12 October 2010

health care meme, dead on arrival



Considering it's actually far more common for Americans to go abroad to get dental surgery (to India or Eastern Europe) than it is Canadians to come here to get health care.... I was kind of wondering when this would come up as a proven myth. I don't think I've ever bought this hype, simply because it was easy enough to see Americans trying to buy pills from Canada or Australia or England and being foiled by our protectionism of American pharmaceutical firms and wonder what else was wrong with this direction of the flow perspective that people have for American health care. The real appeal of this as hype was to continue to convince people that America was exceptional because obviously we must have wonderful health care if people were coming here to use it instead of their silly socialistic systems.

I still think those socialistic systems are silly myself, but I'm not convinced that our system is so wonderful that it wouldn't have been potentially improved by adopting some manner of their operations. I prefer something a little more like a free market, which, contrary to popular belief, we haven't really tried in the modern era for a whole litany of reasons.

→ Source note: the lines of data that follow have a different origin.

(** Every frame given to the encoder went to a file announced with
    [SAVETO]. *)
Theorem written_to_announced_file fs s :
  reachable fs s -> Forall (fun e => In (fst e) (saved_to (report s))) (written s).
Proof.
  intros Hr; destruct (session_inv_reachable _ fs s Hr) as (_ & _ & Hw & _); exact Hw.
Qed.

(** When [postUninit] has returned, [run()] has returned (normally or
    through [LFATAL]) and no writer is open. *)
Theorem postUninit_returns_closed fs s :
  reachable fs s -> hpc s = HDown ->
  (wpc s = WDone \/ failed (wpc s) = true) /\ writer s = None.
Proof.
  intros Hr Hh.
  destruct (engine_inv_reachable _ fs s Hr) as (_ & Hd & _).
  destruct (session_inv_reachable _ fs s Hr) as (_ & _ & _ & _ & Hc).
  destruct (Hd Hh) as [Hw | Hw]; split; auto.
  - rewrite Hw in Hc; exact Hc.
  - destruct (wpc s); try discriminate Hw; exact Hc.
Qed.

(** A failed writer thread with [stop] pushing or polling a non-empty
    buffer. *)
Lemma stuck_step s s' :
  failed (wpc s) = true /\ (hpc s = HPushEnd HPoll \/ (hpc s = HPoll /\ queue s <> [])) ->
  step s s' ->
  failed (wpc s') = true /\ (hpc s' = HPushEnd HPoll \/ (hpc s' = HPoll /\ queue s' <> [])).
Proof.
  intros (Hf & Hb) [ev Hs | Hs].
  - destruct (hstep_worker_frame s ev s' Hs) as (Ew & _); rewrite Ew; split; [exact Hf|].
    destruct Hb as [Hh | (Hh & Hq)]; unfold hstep in Hs; rewrite Hh in Hs; destruct ev; try discriminate.
    + unfold bb_push in Hs; destruct (Nat.ltb (length (queue s)) buf_size); [|discriminate].
      injection Hs as <-; right; cbn; split; [reflexivity|]; destruct (queue s); discriminate.
    + unfold filled_size in Hs; destruct (queue s) eqn:Eq; [contradiction|].
      simpl in Hs; injection Hs as <-; right; rewrite Eq; split; [exact Hh | discriminate].
  - rewrite (wstep_failed _ _ Hf) in Hs; discriminate.
Qed.

(** After [run()] exited through [LFATAL], a [stop] command never returns:
    the end marker is pushed and never popped, so the polling loop waits
    forever. *)
Theorem stop_after_failure_never_returns s s1 s' :
  failed (wpc s) = true -> hstep s (Some (EvCmd "stop")) = Some s1 -> steps s1 s' ->
  hpc s' = HPushEnd HPoll \/ hpc s' = HPoll.
Proof.
  intros Hf Hs Hss.
  assert (H1 : failed (wpc s1) = true /\
               (hpc s1 = HPushEnd HPoll \/ (hpc s1 = HPoll /\ queue s1 <> []))).
  { unfold hstep in Hs; destruct (hpc s); try discriminate; injection Hs as <-; cbn; auto. }
  destruct (steps_ind_inv _ _ stuck_step _ _ Hss H1) as (_ & [Hh | (Hh & _)]); auto.
Qed.

(** Except while [stop] polls and [postUninit] joins, [itsBuf] holds no end
    marker. *)
Theorem no_end_marker_between_calls fs s :
  reachable fs s -> hpc s <> HPoll -> hpc s <> HJoin -> hpc s <> HDown ->
  Forall (fun m => mat_empty m = false) (queue s).
Proof.
  intros Hr H1 H2 H3; destruct (engine_inv_reachable _ fs s Hr) as (_ & _ & Hq).
  destruct (hpc s); congruence || exact Hq.
Qed.
(** The [frameData] that [sendFrame] computes from its argument;
    [None] is the [undefined] of a missing second segment. *)
Definition strip_prefix (base64Frame : string) : option string :=
  if includes "," base64Frame
  then split "," base64Frame !! 1%nat
  else Some base64Frame.

Section Hook.

Variable JSON_parse : string -> option JsonValue.

(** [new WebSocket(url)] throws on a URL it cannot parse. *)
Variable url_valid : bool.

(** Options of the hook. *)
Variable sessionId : option string.
Variable onResult : bool.

Definition onopen : Eff State unit :=
  modify (setIsConnected true);;
  modify (setError None);;
  modify (console_log "WebSocket connected").

Definition onclose : Eff State unit :=
  modify (setIsConnected false);;
  modify (setIsProcessing false).

Definition onerror : Eff State unit :=
  modify (setError (Some "WebSocket error"));;
  modify (console_log "WebSocket error").

Definition onmessage (event_data : string) : Eff State unit :=
  try_catch
    (match JSON_parse event_data with
     | None => throw "SyntaxError"
     | Some JNull => throw "TypeError"
     | Some (JObject data) =>
         (if type_is data "processing_started" then
            modify (setIsProcessing true)
          else if type_is data "token" || type_is data "partial" then
            modify (setCurrentResult (Some data))
          else if type_is data "complete" then
            modify (setCurrentResult (Some data));;
            modify (setIsProcessing false)
          else if type_is data "error" || type_is data "dropped" then
            modify (setCurrentResult (Some data));;
            modify (setIsProcessing false)
          else if type_is data "low_confidence" || type_is data "quality_warning" then
            modify (setCurrentResult (Some data))
          else mret tt);;
         (if onResult then modify (call_onResult data) else mret tt)
     end)
    (fun e => modify (console_log ("Message parse error: " +:+ e))).

Definition connect : Eff State unit :=
  try_catch
    (if negb url_valid then throw "SyntaxError"
     else
       s ← get;
       let ws := length (sockets s) in
       modify (set_sockets (sockets s ++ [mkWebSocket CONNECTING true []]));;
       modify (set_wsRef (Some ws)))
    (fun e => modify (setError (Some e))).

Definition disconnect : Eff State unit :=
  s ← get;
  (if current_open s
   then match wsRef s with
        | Some h => modify (update_socket h ws_close)
        | None => mret tt
        end
   else mret tt);;
  modify (set_wsRef None);;
  modify (setIsConnected false);;
  modify (setIsProcessing false).

Definition sendFrame (base64Frame : string) : Eff State unit :=
  s ← get;
  if current_open s then
    frameData ← match strip_prefix base64Frame with
                | Some frameData => mret frameData
                | None => throw "TypeError"
                end;
    modify (console_log "Sending frame to WebSocket");;
    match wsRef s with
    | Some h =>
        modify (update_socket h
          (ws_send (mkOutMessage "frame" (Some frameData) sessionId)))
    | None => mret tt
    end
  else
    modify (console_log "WebSocket not open, cannot send frame").

Definition sendPing : Eff State unit :=
  s ← get;
  if current_open s then
    match wsRef s with
    | Some h => modify (update_socket h (ws_send (mkOutMessage "ping" None None)))
    | None => mret tt
    end
  else mret tt.

(** What the browser does with a socket, seen from the hook: an event
    first moves [readyState], then runs the handler if one is set. *)
Inductive Event : Type :=
  | EvOpen
  | EvClose
  | EvError
  | EvMessage (event_data : string).

Definition dispatch (h : nat) (ev : Event) : Eff State unit :=
  s ← get;
  match sockets s !! h with
  | None => mret tt
  | Some ws =>
      match ev with
      | EvOpen => modify (update_socket h (set_readyState OPEN))
      | EvClose => modify (update_socket h (set_readyState CLOSED))
      | _ => mret tt
      end;;
      if listening ws then
        match ev with
        | EvOpen => onopen
        | EvClose => onclose
        | EvError => onerror
        | EvMessage event_data => onmessage event_data
        end
      else mret tt
  end.

End Hook.

Definition initial : State := mkState [] None false None false None [] [].

(** A channel that is open and waiting for a result. *)
Definition processing_state : State :=
  mkState [mkWebSocket OPEN true []] (Some 0%nat) true None true None [] [].

(** Two calls of [connect], the first socket having opened in between. *)
Definition reconnected (JSON_parse : string -> option JsonValue) : State :=
  let s := state_after (connect true initial) in
  let s := state_after (dispatch JSON_parse false 0 EvOpen s) in
  state_after (connect true s).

But that would require blowing up a lot of sacred cows to the American way of life (employer provided health benefits, first dollar health insurance/prepaid health care in my view, most medical licensing laws, etc). And obviously the American people were not prepared to do these things over the last year, much less the last several decades where they installed and perpetuated these things as the cornerstones of the health care system that we desired rather than as the fundamentally flawed aspects of a system that cannot sustain itself that they really are. If we really wanted Canadians to come here instead for competitive world-class medical care, we'd have fixed this stuff, or abandoned it in favor of the direction that it more obviously heads (ie, that silly socialistic stuff).